2CT-5-EtO

Clinical data
- Other names: 2CT-5EtO; 2CT-5-ETO; 2CT-5ETO; 4-Methylthio-2-methoxy-5-ethoxyphenethylamine; 2-Methoxy-4-methylthio-5-ethoxyphenethylamine
- Routes of administration: Oral
- Drug class: Serotonergic psychedelic; Hallucinogen
- ATC code: None;

Pharmacokinetic data
- Duration of action: ~15 hours

Identifiers
- IUPAC name 2-[5-ethoxy-2-methoxy-4-(methylsulfanyl)phenyl]ethan-1-amine;

Chemical and physical data
- Formula: C_{12}H_{19}NO_{2}S
- Molar mass: 241.35 g·mol^{−1}
- 3D model (JSmol): Interactive image;
- SMILES CCOC1=C(SC)C=C(OC)C(CCN)=C1;
- InChI InChI=1S/C12H19NO2S/c1-4-15-11-7-9(5-6-13)10(14-2)8-12(11)16-3/h7-8H,4-6,13H2,1-3H3; Key:CLQNKJUURRUFSX-UHFFFAOYSA-N;

= 2CT-5-EtO =

2CT-5-EtO, also known as 2-methoxy-4-methylthio-5-ethoxyphenethylamine, is a psychedelic drug of the phenethylamine, 2C, and TWEETIO families related to 2C-T. It is the derivative of 2C-T in which the methoxy group at the 5 position has been replaced with an ethoxy group.

According to Alexander Shulgin in his book PiHKAL (Phenethylamines I Have Known and Loved) and other publications, 2CT-5-EtO's dose is 30 mg orally and its duration is perhaps 15 hours.
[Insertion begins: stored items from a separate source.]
(** * clockTUIfy: the week-entry reconciliation engine

    A shallow embedding of [week_utils.py], [clockify_api.py] and the
    reconciliation part of [app.py], followed by the properties of the
    specification that concern them.

    Conventions of the embedding.
    - A Python exception is a value of [exn]; code that may raise returns
      [result A].  Code that talks to the remote ledger runs in the monad
      [M], which threads the ledger and keeps its state when an exception
      is raised (a remote effect is not undone by a later failure).
    - [datetime.date] is its proleptic Gregorian ordinal ([date.toordinal]),
      an integer between [MINORDINAL] and [MAXORDINAL].
    - [float] is IEEE-754 binary64, represented by [spec_float] in
      canonical form; every operation is the correctly rounded one.
    - [str] is a [string] of code points below 256.
    - The wall clock is an argument [today] of each function that reads it
      ([datetime.utcnow().date()]).
    - [debug] returns at once because [DEBUG] is [False]; it is left out. *)

From Stdlib Require Import ZArith Lia Bool List Ascii String SpecFloat.
From stdpp Require Import base option list gmap strings.

Local Open Scope Z_scope.

(** ** Exceptions and the error monad *)

Module Py.

Inductive exn : Type :=
| OverflowError
| ValueError
| IndexError
| RequestException.

Inductive result (A : Type) : Type :=
| Ok (a : A)
| Raise (e : exn).
Arguments Ok {A} a.
Arguments Raise {A} e.

Definition rbind {A B : Type} (r : result A) (k : A -> result B) : result B :=
  match r with
  | Ok a => k a
  | Raise e => Raise e
  end.

(** [[f(x) for x in xs]] where [f] may raise. *)
Fixpoint rmap {A B : Type} (f : A -> result B) (xs : list A) : result (list B) :=
  match xs with
  | [] => Ok []
  | x :: xs' =>
      rbind (f x) (fun y => rbind (rmap f xs') (fun ys => Ok (y :: ys)))
  end.

End Py.
Export Py.

Declare Scope result_scope.
Delimit Scope result_scope with result.
Notation "'let?' x ':=' r 'in' k" := (rbind r (fun x => k))
  (at level 10, x name, r at level 100, k at level 200) : result_scope.
Local Open Scope result_scope.

(** ** datetime.date, datetime.datetime and datetime.timedelta *)

Module Datetime.

Definition MINORDINAL : Z := 1.
(** [date(9999, 12, 31).toordinal()] *)
Definition MAXORDINAL : Z := 3652059.

(** [date.weekday()]: Monday is 0. *)
Definition weekday (d : Z) : Z := (d + 6) mod 7.

(** A [timedelta] is its length in seconds (no microseconds occur); its
    [days] field is bounded by 999999999 on both sides. *)
Definition td_days (td : Z) : Z := td / 86400.

Definition timedelta (seconds : Z) : result Z :=
  if (-999999999 <=? td_days seconds) && (td_days seconds <=? 999999999)
  then Ok seconds else Raise OverflowError.

Definition timedelta_days (n : Z) : result Z := timedelta (86400 * n).
Definition timedelta_weeks (n : Z) : result Z := timedelta (7 * 86400 * n).
Definition timedelta_hours (n : Z) : result Z := timedelta (3600 * n).
Definition timedelta_minutes (n : Z) : result Z := timedelta (60 * n).

(** [date + timedelta] *)
Definition date_add (d : Z) (td : Z) : result Z :=
  let o := d + td_days td in
  if (0 <? o) && (o <=? MAXORDINAL) then Ok o else Raise OverflowError.

(** [date - timedelta] is [date + timedelta(-days)]. *)
Definition date_sub (d : Z) (td : Z) : result Z :=
  let? n := timedelta_days (- td_days td) in date_add d n.

(** A naive [datetime] is the number of seconds since the midnight that
    begins the day of ordinal 0 (microseconds do not occur). *)
Definition dt_date (t : Z) : Z := t / 86400.

(** [datetime.combine(date, datetime.min.time())] *)
Definition midnight (d : Z) : Z := 86400 * d.

(** [datetime + timedelta] *)
Definition datetime_add (t : Z) (td : Z) : result Z :=
  let t' := t + td in
  if (0 <? dt_date t') && (dt_date t' <=? MAXORDINAL)
  then Ok t' else Raise OverflowError.

(** [range(n)] *)
Definition range (n : nat) : list Z := map Z.of_nat (seq 0 n).

End Datetime.

(** ** week_utils.py *)

Module week_utils.
Import Datetime.

Definition get_week_dates (today : Z) (offset_weeks : Z) : result (list Z) :=
  let? wd := timedelta_days (weekday today) in
  let? start_of_week := date_sub today wd in
  let? shift := timedelta_weeks offset_weeks in
  let? start_of_week := date_add start_of_week shift in
  rmap (fun i => let? d := timedelta_days i in date_add start_of_week d) (range 7).

Definition is_future_date (today : Z) (date : Z) : bool := today <? date.

End week_utils.

(** ** Python strings *)

Module Str.

Definition code (c : ascii) : Z := Z.of_N (N_of_ascii c).

Definition is_digit (c : ascii) : bool := (48 <=? code c) && (code c <=? 57).

Definition digit_val (c : ascii) : Z := code c - 48.

Definition digit_char (d : Z) : ascii := ascii_of_N (Z.to_N (48 + d)).

(** [str.isspace] on one code point below 256. *)
Definition is_space (c : ascii) : bool :=
  let n := code c in
  ((9 <=? n) && (n <=? 13)) || ((28 <=? n) && (n <=? 32))
  || (n =? 133) || (n =? 160).

(** C-locale white space, the set [float] strips after it has turned the
    non-ASCII spaces into blanks. *)
Definition is_c_space (c : ascii) : bool :=
  let n := code c in ((9 <=? n) && (n <=? 13)) || (n =? 32).

Fixpoint lstrip (sp : ascii -> bool) (s : list ascii) : list ascii :=
  match s with
  | c :: s' => if sp c then lstrip sp s' else s
  | [] => []
  end.

Definition strip_with (sp : ascii -> bool) (s : list ascii) : list ascii :=
  rev (lstrip sp (rev (lstrip sp s))).

(** [s.strip()] *)
Definition strip (s : string) : string :=
  string_of_list_ascii (strip_with is_space (list_ascii_of_string s)).

(** [s.replace(a, b)] for one-character [a] and [b]. *)
Definition replace_char (a b : ascii) (s : list ascii) : list ascii :=
  map (fun c => if Ascii.eqb c a then b else c) s.

Definition replace (a b : ascii) (s : string) : string :=
  string_of_list_ascii (replace_char a b (list_ascii_of_string s)).

Definition lower (c : ascii) : ascii :=
  let n := code c in
  if (65 <=? n) && (n <=? 90) then ascii_of_N (Z.to_N (n + 32)) else c.

(** The longest run of decimal digits at the front of [s]: its value when
    read after the digits already in [acc], its length, and the rest. *)
Fixpoint take_digits (s : list ascii) (acc : Z) (n : Z) : Z * Z * list ascii :=
  match s with
  | c :: s' =>
      if is_digit c then take_digits s' (10 * acc + digit_val c) (n + 1)
      else (acc, n, s)
  | [] => (acc, n, [])
  end.

Fixpoint digits_go (fuel : nat) (n : Z) (acc : list ascii) : list ascii :=
  match fuel with
  | O => acc
  | S fuel' =>
      let acc' := digit_char (n mod 10) :: acc in
      if n <? 10 then acc' else digits_go fuel' (n / 10) acc'
  end.

(** Decimal digits of [n >= 0]. *)
Definition digits (n : Z) : list ascii :=
  digits_go (S (Z.to_nat (Z.log2 n))) n [].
The effects of 2CT-5-EtO have been reported to include body awareness and modest closed-eye visuals, with the experience being described as quiet, peaceful, contemplative, and insightful. Other effects included insomnia and lots of dreams during sleep.

The chemical synthesis of 2CT-5-EtO has been described.

2CT-5-EtO was first described in the literature by Shulgin in PiHKAL in 1991. It was developed and tested by Darrell Lemaire, with publication via personal communication with Shulgin. The drug is a controlled substance in Canada under phenethylamine blanket-ban language.